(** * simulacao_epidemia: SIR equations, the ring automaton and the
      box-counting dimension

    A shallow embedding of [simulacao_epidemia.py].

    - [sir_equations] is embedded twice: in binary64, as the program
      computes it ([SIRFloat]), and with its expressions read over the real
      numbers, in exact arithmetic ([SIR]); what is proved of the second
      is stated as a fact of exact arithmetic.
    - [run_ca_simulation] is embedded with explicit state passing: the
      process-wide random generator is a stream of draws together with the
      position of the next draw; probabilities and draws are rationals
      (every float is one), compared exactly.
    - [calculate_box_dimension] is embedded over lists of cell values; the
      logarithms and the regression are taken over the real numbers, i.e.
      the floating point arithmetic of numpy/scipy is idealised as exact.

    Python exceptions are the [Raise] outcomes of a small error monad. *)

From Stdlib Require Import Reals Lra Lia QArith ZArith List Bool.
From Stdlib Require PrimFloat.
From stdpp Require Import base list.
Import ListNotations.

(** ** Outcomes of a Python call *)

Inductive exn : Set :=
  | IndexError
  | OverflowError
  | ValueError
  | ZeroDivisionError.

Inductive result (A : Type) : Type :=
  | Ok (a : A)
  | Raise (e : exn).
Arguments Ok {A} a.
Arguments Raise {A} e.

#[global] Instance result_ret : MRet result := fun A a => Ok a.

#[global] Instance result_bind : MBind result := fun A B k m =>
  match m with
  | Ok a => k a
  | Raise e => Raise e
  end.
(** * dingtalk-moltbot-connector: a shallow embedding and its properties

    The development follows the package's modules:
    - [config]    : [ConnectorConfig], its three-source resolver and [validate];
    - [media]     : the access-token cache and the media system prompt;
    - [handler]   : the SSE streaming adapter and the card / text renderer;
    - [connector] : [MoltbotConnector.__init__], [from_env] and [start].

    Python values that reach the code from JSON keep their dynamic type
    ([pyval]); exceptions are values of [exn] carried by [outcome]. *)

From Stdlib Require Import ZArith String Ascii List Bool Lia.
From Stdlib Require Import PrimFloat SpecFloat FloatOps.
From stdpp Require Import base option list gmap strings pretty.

_PROBLEM REQUIREMENTS_. Please return only the lines above, starting at the line that has "Inductive exn : Set" and ending at the line that has "The development follows", keeping both and leaving each one unchanged.

_YOUR RESPONSE_.
Inductive exn : Set :=
  | IndexError
  | OverflowError
  | ValueError
  | ZeroDivisionError.

Inductive result (A : Type) : Type :=
  | Ok (a : A)
  | Raise (e : exn).
Arguments Ok {A} a.
Arguments Raise {A} e.

#[global] Instance result_ret : MRet result := fun A a => Ok a.

#[global] Instance result_bind : MBind result := fun A B k m =>
  match m with
  | Ok a => k a
  | Raise e => Raise e
  end.
(** * dingtalk-moltbot-connector: a shallow embedding and its properties

    The development follows the package's modules:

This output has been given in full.